Eu devo ter ficado uns três tons acima do vermelho, mas continuei comendo.

Em seguida fomos para o sofá da sala.

– Falou com Aline? – Puxei o assunto.

– Ela desmarcou, uma amiga dela teve um problema familiar e pediu para ela cobrir. – Falou tirando o celular e a carteira do bolso.

Fiquei calada...

– E você? Conversou com a Cris? – Perguntou colocando o celular e a carteira no centro.

– Na verdade não decidi nada. – Confessei.

– E o que falta? – Perguntou intrigado.

– Falta eu entender o que eu sinto por você... – Assumi.

– Suponho que você sinta mais segurança, talvez por saber que eu não vou pegar um avião e parar no outro lado do mundo. – Ele sorriu. – Ela não vai fazer isso de novo, meu amor.

– Por que você sempre faz isso?
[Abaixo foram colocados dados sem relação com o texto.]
(** [InStreamTraits] and what it names. *)
Class StreamCatalog (V : Type) := {
  in_stream_window : nat → option nat;                (* [None]: the datum has no in-stream *)
  in_stream_inline : nat → bool;
  in_stream_interval : nat → Z;                       (* in microseconds *)
  in_stream_exclusive : nat → option (nat * bool);    (* the group, and whether it is [RejectExisting] *)
  open_hooks : nat → bool;
  close_hooks : nat → bool;
  decode_in_stream : nat → list Z → option V;
  consume : nat → V → Env → bool;
  open_hook : nat → InStreamOpenContext → Env → bool;
  acquire_poll_value : nat → Env → result Status V }.


(** ** Sections of the state of an in-stream *)
Section State.
Context {V : Type}.
Implicit Types (st : InStreamState V) (i : nat).

Definition window_of (window i : nat) (slots : list (InboundSlot V)) : list (InboundSlot V) := firstn window (drop (i * window) slots).
Definition is_pending (slot : InboundSlot V) : bool := bool_decide (i_state slot = IPending).
Definition is_unused (slot : InboundSlot V) : bool := bool_decide (i_state slot = IFree).
Definition on_link i (f : StreamLink → StreamLink) st : InStreamState V := st <| st_links ::= alter f i |>.
(* ===== verification/RemoteInStreamsProps.v ===== *)
(** * RemoteInStreamsProps: the credits of an in-stream

    The in-streams leave the requests alone, as RemoteRequests asks of the
    interface [InStreams]; and the credits of a link never exceed what its
    window can hold, so a frame within its credit finds a slot, under every
    interleaving of frames, ends of sessions and consumers. *)
From stdpp Require Import prelude functions.
From S2P Require Import Prelude Status Wire Protocol Frame Interleave RemoteLink RemoteService RemoteRuntime RemotePublish.
From S2P Require Import RemoteRequests RemoteRequestsProps RemoteInStreams.
Import RemoteLinks RemoteServices Runtimes Publications Requests Budget InboundStreams.

Open Scope Z_scope.
Open Scope solar_scope.
Open Scope prog_scope.

Module StreamCredits.

(** ** Steps that a relation allows *)
Section Around.
Context `{Config} {P : Platform} {V Rq : Type} `{!Catalog V Rq} `{!StreamCatalog V}.
Local Abbreviation State := (RemoteLinks.State (Runtime V Rq)).
Local Abbreviation Program := (RemoteLinks.Program (Runtime V Rq)).
Implicit Types (s : State) (i d : nat).

(** The sections that leave the window and the numbers of a stream alone. *)
Definition quiet {B} (f : InStreamState V → B * InStreamState V) : Prop :=
  ∀ st, st_slots (f st).2 = st_slots st ∧ st_links (f st).2 = st_links st.

(** What the relation allows: the steps of the service, the quiet sections of
    all streams, and every section of the streams in [others]. *)
Record allows (R : State → State → Prop) (others : nat → Prop) : Prop := {
  al_same : ∀ s, R s s;
  al_links : ∀ B i (f : LinkState → option (B * LinkState)) s b l,
    keeps f → f (links s i) = Some (b, l) → R s (s <| links ::= <[i := l]> |>);
  al_events : ∀ s f, R s (s <| events ::= f |>);
  al_water : ∀ s f, R s (s <| event_high_water ::= f |>);
  al_dropped : ∀ s f, R s (s <| dropped_events ::= f |>);
  al_call : ∀ s f, R s (set_application (λ r, r <| stream_calls ::= f |>) s);
  al_token : ∀ s f, R s (set_application (λ r, r <| next_token ::= f |>) s);
  al_quiet : ∀ B d (f : InStreamState V → B * InStreamState V) e s, quiet f → R s (on_stream d f e s).2;
  al_other : ∀ B d (f : InStreamState V → B * InStreamState V) e s, others d → R s (on_stream d f e s).2 }.

Context (R : State → State → Prop) (others : nat → Prop) (HR : allows R others).

Lemma around_get {A B} (f : Env → State → B) (k : B → Program A) : (∀ b, frames R (k b)) → frames R (Then (get f) k).
Proof. intros Hk. split; [intros; apply (al_same _ _ HR)|done]. Qed.
Lemma around_table {B} i (f : LinkState → option (B * LinkState)) : keeps f → frames R (section (A := Runtime V Rq) i f).
Proof.
  intros Hf. split; [|by intros []]. intros e s. destruct (f (links s i)) as [[b l]|] eqn:Hl; [|apply (al_same _ _ HR)].
  by eapply (al_links _ _ HR).
Qed.
Lemma around_post event : frames R (post (A := Runtime V Rq) event).
Proof.
  apply frames_bind; [|done]. split; [intros e s; unfold try_send; destruct (_ <? _)%nat; [apply (al_events _ _ HR)|apply (al_same _ _ HR)]|].
  intros [|]; [apply around_get; intros b|]; (split; [intros|done]); [apply (al_water _ _ HR)|apply (al_dropped _ _ HR)].
Qed.
Lemma around_transmit i kind bytes request target flags reserved :
  frames R (transmit (A := Runtime V Rq) i kind bytes request target flags reserved).
Proof. apply frames_bind; [apply around_table, keeps_queue|]. intros [u|error]; [|done]. by apply frames_bind; [apply around_post|]. Qed.
Lemma around_respond i request target bytes domain_error :
  frames R (respond (A := Runtime V Rq) i request target bytes domain_error).
Proof. apply frames_bind; [apply around_table, keeps_store|]. intros [u|error]; [|done]. by apply frames_bind; [apply around_post|]. Qed.
Lemma around_error i request target code : frames R (protocol_error (A := Runtime V Rq) i request target code).
Proof. unfold protocol_error. destruct (put_u16 _ _ _); [|done]. by apply frames_bind; [apply around_transmit|]. Qed.
Lemma around_refuse i (e : Envelope) code : frames R (refuse (V := V) (Rq := Rq) i e code).
Proof. apply frames_bind; [apply around_table, keeps_release|]. intros u. apply around_error. Qed.
Lemma keeps_stage : keeps stage_output.
Proof.
  intros l b l'. unfold stage_output, mbind, option_bind. destruct (find_if _ _) as [k|]; [|by intros [= <- <-]].
  destruct (responses l !! k) as [slot|]; [|done]. destruct (first _ _) as [bytes|]; [|done].
  destruct (queue_output _ _ _ _ _ _ _) as [[queued l1]|] eqn:Hq; [|done]. intros [= <- <-].
  pose proof (keeps_queue _ _ _ _ _ _ _ _ _ Hq) as Hl. by destruct (is_ok queued).
Qed.
Lemma around_stage i : frames R (stage_response (A := Runtime V Rq) i).
Proof. apply frames_bind; [apply around_table, keeps_stage|]. intros [|]; [apply around_post|done]. Qed.
Lemma around_call {A B} c (answer : Env → B) (k : B → Program A) : (∀ b, frames R (k b)) → frames R (Then (call_stream c answer) k).
Proof. intros Hk. split; [intros; apply (al_call _ _ HR)|done]. Qed.
Lemma around_quiet {A B} d (f : InStreamState V → B * InStreamState V) (k : B → Program A) :
  quiet f → (∀ b, frames R (k b)) → frames R (Then (on_stream d f) k).
Proof. intros Hf Hk. split; [intros; by apply (al_quiet _ _ HR)|done]. Qed.
Lemma around_other {A B} d (f : InStreamState V → B * InStreamState V) (k : B → Program A) :
  others d → (∀ b, frames R (k b)) → frames R (Then (on_stream d f) k).
Proof. intros Hd Hk. split; [intros; by apply (al_other _ _ HR)|done]. Qed.
Lemma around_endpoints n k (p : nat → Program unit) : (∀ j, frames R (p j)) → frames R (for_endpoints n k p).
Proof. intros Hp. revert k. induction n as [|n IH]; intros k; [done|]. apply frames_bind; [apply Hp|]. intros u. apply IH. Qed.
Lemma around_forgo {A} (p : Program A) : frames R p → frames R (forgo p).
Proof. intros Hp. by apply frames_bind. Qed.
(* ===== verification/HealthProps.v ===== *)
(** * HealthProps: what the records of the health facility mean

    The record of a component is at every moment the aggregate of its
    evidence, and the record of the system the summary of its components,
    however reports, interrupts, checks and refreshes interleave; what each
    condition says of the evidence; and the pages of the history. *)
From stdpp Require Import prelude functions.
From S2P Require Import Prelude Status Lifecycle Interleave Health.
Import Healths.

Open Scope Z_scope.
Open Scope solar_scope.
Open Scope prog_scope.

Module HealthProperties.

(** ** The aggregate of the evidence *)
Section Evidence.
Context `{HealthConfig}.
Implicit Types (s : Storage) (i m : nat) (now : Z).

(** The evidence about a component, in the order of merging. *)
Definition evidences i s : list (EvidenceState * option nat) :=
  map (λ src, (subject_state s i src, None)) sources
  ++ map (λ m, (monitor_evidence (monitors s m), Some m)) (monitors_of i).
Definition merged i now (a : Aggregate) (x : EvidenceState * option nat) : Aggregate := merge i now a x.1 x.2.
Definition combined i now s : Aggregate := foldl (merged i now) no_aggregate (evidences i s).

Lemma evidence_marked now r : monitor_evidence (mark_stale now r) = monitor_evidence r.
Proof. unfold mark_stale. by destruct (_ && negb (m_stale r)). Qed.
Lemma monitors_marked i now ms l a m :
  monitor_evidence ((foldl (merge_monitor i now) (a, ms) l).2 m) = monitor_evidence (ms m).
Proof.
  revert a ms. induction l as [|k l IH]; intros a ms; [done|]. cbn [foldl]. unfold merge_monitor at 2.
  destruct (_ =? i)%nat; [|apply IH]. cbn [fst snd]. rewrite IH. destruct (decide (k = m)) as [->|Hne];
    [by rewrite fn_lookup_insert, evidence_marked|by rewrite fn_lookup_insert_ne].
Qed.
Lemma merge_monitors i now ms l a :
  (foldl (merge_monitor i now) (a, ms) l).1
  = foldl (merged i now) a (map (λ m, (monitor_evidence (ms m), Some m)) (List.filter (λ m, monitor_subject m =? i)%nat l)).
Proof.
  revert a ms. induction l as [|k l IH]; intros a ms; [done|]. cbn [foldl List.filter]. unfold merge_monitor at 2.
  destruct (_ =? i)%nat; [|apply IH]. cbn [fst snd map foldl]. rewrite IH. f_equal. apply map_ext. intros m. f_equal.
  destruct (decide (k = m)) as [->|Hne]; [by rewrite fn_lookup_insert, evidence_marked|by rewrite fn_lookup_insert_ne].
Qed.
Lemma aggregate_combined i now s : (aggregate_of i now (subject_state s i) (monitors s)).1 = combined i now s.
Proof. unfold aggregate_of, combined, evidences. by rewrite merge_monitors, foldl_app. Qed.
Lemma monitors_aggregated i now state ms m : monitor_evidence ((aggregate_of i now state ms).2 m) = monitor_evidence (ms m).
Proof. apply monitors_marked. Qed.
(* ===== verification/SupervisorCycle.v ===== *)
(** * SupervisorCycle: what one cycle of the supervisor does

    A cycle that is not interfered with makes the responses its rules call for
    as far as its budget allows, records them, and feeds the watchdog just when
    its gate is open; and the attempts of a rule while its condition lasts. *)
From stdpp Require Import prelude functions.
From S2P Require Import Prelude Status Lifecycle Interleave Health HealthProps Supervisor.
Import Healths HealthProperties Supervisors.

Open Scope Z_scope.
Open Scope solar_scope.
Open Scope prog_scope.

Module Supervision_cycle.

(** ** What responses amount to *)

(** A response that was made: of which rule, and at which of its attempts. *)
Record Made : Set := mkMade { md_rule : Rule; md_response : Response; md_attempt : Z }.

(** What a response does to others (a panic does not return). *)
Definition effect_of (a : Response) : option Effect :=
  match a with
  | TryRecover c => Some (Recovered c)
  | EnterSafeState x => Some (Entered x)
  | RequestStop c => Some (StopRequested c)
  | _ => None
  end.
(** What others make of it. *)
Definition result_of (v : SupervisorEnv) (a : Response) : ActionResult :=
  match a with
  | Observes | Warn | Latch | StopFeedingWatchdog => action_done
  | RequestSystemStop | RequestReboot => action_requested
  | TryRecover c => attempted (recover v c) true
  | EnterSafeState x => attempted (enter v x) false
  | RequestStop c =>
    match request_stop v c with
    | Ok _ => action_requested
    | Err status => mkActionResult (if bool_decide (status = SAlready) then Requested else OutcomeFailed) status false false
    end
  | Panic => mkActionResult Requested SOk false true
  end.
Definition made_record (v : SupervisorEnv) (time generation : Z) (m : Made) : ResponseRecord :=
  let result := result_of v (md_response m) in
  mkResponse 0 (subject (md_rule m)) (trigger (md_rule m)) (action_kind (md_response m)) (ar_outcome result) (ar_status result)
    time (md_attempt m) generation.
Definition includes (a : Response) (made : list Made) : bool := existsb (λ m, bool_decide (md_response m = a)) made.
(** The recovery of component [c] has failed. *)
Definition recovery_lost (v : SupervisorEnv) (made : list Made) (c : nat) : bool :=
  existsb (λ m, (subject (md_rule m) =? c)%nat && ar_recovery_failed (result_of v (md_response m))) made.
(** The responses that attempts ask for, in order. *)
Definition asked_by (attempts : list (Rule * Z)) : list Made :=
  attempts ≫= λ '(r, n), (λ a, mkMade r a n) <$> responses r.
Definition logged (s : Supervision) : Z * Z * (nat → ResponseRecord) := (next_sequence s, overwritten s, response_history s).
Por que direciona tudo a ela? – Perguntei irritada.

– Porque eu não posso nutrir os meus sentimentos por você, Paula, você não pode me convencer de que você me quer, eu perco nessa disputa porque eu sei que os seus sentimentos não pertencem a mim, você sente duvidas porque tem medo de ela ir embora de novo, é isso, mas não é assim, não pode ser desse jeito, você não me quer dessa forma, então não espere que eu te convença. – Cuspiu tudo com rapidez e com raiva.

Foi duro.

– Eu amo você. – Falei irritada.

– Eu também amo você, mas não da forma que nós dois gostaríamos, vamos nos convencer disso.

Ele se levantou, recolheu seus pertences e colocou nos bolsos.

Saiu em direção à porta, sem dizer tchau.

– Afonso... Volta aqui. – Gritei. – Não vire as costas, mocinho.